++++ LISTED ENTRIES ++++

(** A retained body is confirmed twice over: [num_bundles] and both heights are
    the body's own. *)
Lemma retain_confirmed id body m : retain id body = Ok m ->
  json_path ["precommit"; "benchmark_id"] body = Some (JString id) /\
  and_then (json_path ["precommit"; "state"; "block_confirmed"] body) json_as_u64 = Some (am_precommit_block_confirmed m) /\
  and_then (json_path ["benchmark"; "state"; "block_confirmed"] body) json_as_u64 = Some (am_benchmark_block_confirmed m).
Proof.
  unfold retain, str_at, u64_at. intros H.
  repeat match type of H with
  | context [ok_or ?o _] => destruct o eqn:?; cbn [ok_or] in H; try discriminate H
  | context [String.eqb ?a ?b] => destruct (String.eqb_spec a b); cbn [negb] in H; try discriminate H
  | context [match ?x with Ok _ => _ | Err _ => _ end] => destruct x eqn:?; try discriminate H
  | context [if ?b then _ else _] => destruct b eqn:?; try discriminate H
  end.
  injection H as <-. simpl. subst. split_and!; try done. by apply as_str_Some.
Qed.

Lemma store_retain_Ok n m h t t' :
  store_retain n m h t = Ok t' ->
  t' = t /\ is_Some (t !! (n, am_benchmark_id m)) \/
  t' = <[(n, am_benchmark_id m) := MkMetaRow m h]> t /\ t !! (n, am_benchmark_id m) = None.
Proof.
  unfold store_retain. intros H.
  repeat (match type of H with (match ?x with Ok _ => _ | Err _ => _ end) = _ => destruct x; [|done] end).
  destruct (t !! _) eqn:E; injection H as <-; [left; eauto|right; done].
Qed.

Lemma btree_set_elem l x : x ∈ btree_set l <-> x ∈ l.
Proof.
  unfold btree_set. rewrite bt_collect_keys. rewrite list_elem_of_fmap. split.
  - intros (y & -> & Hy). apply list_elem_of_In, in_map_iff in Hy as (z & <- & Hz). by apply list_elem_of_In.
  - intros Hx. exists (x, tt). split; [done|]. apply list_elem_of_In, in_map_iff. exists x. split; [done|]. by apply list_elem_of_In.
Qed.
Lemma btree_set_NoDup l : NoDup (btree_set l).
Proof. apply bt_keys_NoDup, bt_collect_wf. Qed.

Lemma wanted_elem n ids t id : id ∈ wanted_of n ids t <-> id ∈ ids /\ t !! (n, id) = None.
Proof.
  unfold wanted_of, retained. rewrite btree_set_elem, list_elem_of_filter, list_elem_of_filter.
  destruct (t !! (n, id)) as [r|] eqn:E.
  - split; [|by intros [_ ?]]. intros [H Hid]. destruct H. split; [eauto|done].
  - split; [by intros [_ ?]|]. intros [Hid _]. split; [|done]. intros [[? ?] _]. done.
Qed.

Section advance_lemmas.
Context {W : Type} (get_data : string -> W -> result SnapshotError Value * W) (show : SnapshotError -> string).
Context (n : Network) (height : Z).

(** What the rest of a pass adds to the report and the table. *)
Record passed (wanted : list string) (budget : nat) (r : Advance) (t : MetaTable) (r' : Advance) (t' : MetaTable) : Prop := {
  ps_kept : t ⊆ t';
  ps_split : exists F M X, av_fetched r' = av_fetched r ++ F /\ av_missing r' = av_missing r ++ M /\
    av_failed r' = av_failed r ++ X /\ (length F + length X <= budget)%nat /\
    (forall id, id ∈ F -> id ∈ wanted /\ is_Some (t' !! (n, id))) /\
    (forall id, id ∈ M -> id ∈ wanted /\ t' !! (n, id) = None) /\
    (forall id, id ∈ wanted -> id ∈ F \/ id ∈ M) /\
    (forall id why, (id, why) ∈ X -> id ∈ M);
  ps_new : forall n' id row, t' !! (n', id) = Some row -> t !! (n', id) = Some row \/
    (n' = n /\ id ∈ wanted /\ mt_fetched_at_height row = height /\
     exists body w1 w2, get_data id w1 = (Ok body, w2) /\ retain id body = Ok (mt_meta row));
}.

Lemma passed_skip id wanted budget budget' r t r' t' X1 :
  id ∉ wanted -> t !! (n, id) = None -> (budget' + length X1 <= budget)%nat ->
  (forall i why, (i, why) ∈ X1 -> i = id) ->
  passed wanted budget' (MkAdvance (av_fetched r) (av_missing r ++ [id]) (av_failed r ++ X1)) t r' t' ->
  passed (id :: wanted) budget r t r' t'.
Proof.
  intros Hnew Hid Hb HX1 [Hk (F & M & X & E1 & E2 & E3 & Hl & HF & HM & Hall & HX) Hrow]. simpl in *.
  assert (Hid' : t' !! (n, id) = None).
  { destruct (t' !! (n, id)) as [row|] eqn:E; [|done]. destruct (Hrow _ _ _ E) as [?|(_ & ? & _)]; [congruence|done]. }
  constructor; [done| |].
  - exists F, (id :: M), (X1 ++ X). rewrite E1, E2, E3, <- !app_assoc, length_app. split_and!; [done..|lia| | | |].
    + intros i Hi. destruct (HF i Hi). split; [by right|done].
    + intros i [->|Hi]%elem_of_cons; [split; [by left|done]|]. destruct (HM i Hi). split; [by right|done].
    + intros i [->|Hi]%elem_of_cons; [right; by left|]. destruct (Hall i Hi); [by left|right; by right].
    + intros i why [Hi|Hi]%elem_of_app; [rewrite (HX1 _ _ Hi); by left|right; by eapply HX].
  - intros n' i row Hr. destruct (Hrow _ _ _ Hr) as [|(-> & ? & ?)]; [by left|]. right. split; [done|]. split; [by right|done].
Qed.
(** A confirmed, compiled and fetchable binary. *)
Definition is_usable_binary (binary : Value) : bool :=
  let confirmed := match and_then (json_path ["state"; "block_confirmed"] binary) json_as_u64 with
                   | Some _ => true | None => false end in
  let compiles := default false (and_then (json_path ["details"; "compile_success"] binary) json_as_bool) in
  let fetchable := match and_then (json_path ["details"; "download_url"] binary) json_as_str with
                   | Some url => negb (String.eqb url "") | None => false end in
  confirmed && compiles && fetchable.
Definition compiled_ids (binarys : list Value) : result ProposeError (list string) :=
  foldM (fun compiled binary =>
           let? id := ok_or (and_then (json_get "algorithm_id" binary) json_as_str)
             (ProposeShape E "/binarys[].algorithm_id" "a string") in
           Ok (if is_usable_binary binary then compiled ++ [id] else compiled)) [] binarys.

Definition code_path (id rest : string) : string := cat ["/codes["; id; "]"; rest].

(** The two loops over [num_qualifiers_by_track_by_player]. *)
Definition add_player (id track_id : string) (q : btree (btree Z)) (entry : string * Value)
  : result ProposeError (btree (btree Z)) :=
  let '(player, count) := entry in
  let? count := ok_or (as_u128 count)
    (ProposeShape E (code_path id (cat [".block_data.num_qualifiers_by_track_by_player."; track_id; "."; player]))
       "an unsigned integer") in
  Ok (bt_entry id bt_empty (bt_entry track_id 0 (fun q => add_u128 q count)) q).
Definition add_track (id : string) (q : btree (btree Z)) (entry : string * Value) : result ProposeError (btree (btree Z)) :=
  let '(track_id, by_player) := entry in
  let? by_player := ok_or (json_as_object by_player)
    (ProposeShape E (code_path id (String.append ".block_data.num_qualifiers_by_track_by_player." track_id)) "an object") in
  foldM (add_player id track_id) q by_player.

++++

- _WHAT THE TASK ASKS_
Reproduce the lines above, beginning at the line with "destruct (t !! _)" and stopping after the line with "unfold btree_set. rewrite", exactly as they are.

- _EXERCISE RESPONSE_
  destruct (t !! _) eqn:E; injection H as <-; [left; eauto|right; done].
Qed.

Lemma btree_set_elem l x : x ∈ btree_set l <-> x ∈ l.
Proof.
  unfold btree_set. rewrite bt_collect_keys. rewrite list_elem_of_fmap. split.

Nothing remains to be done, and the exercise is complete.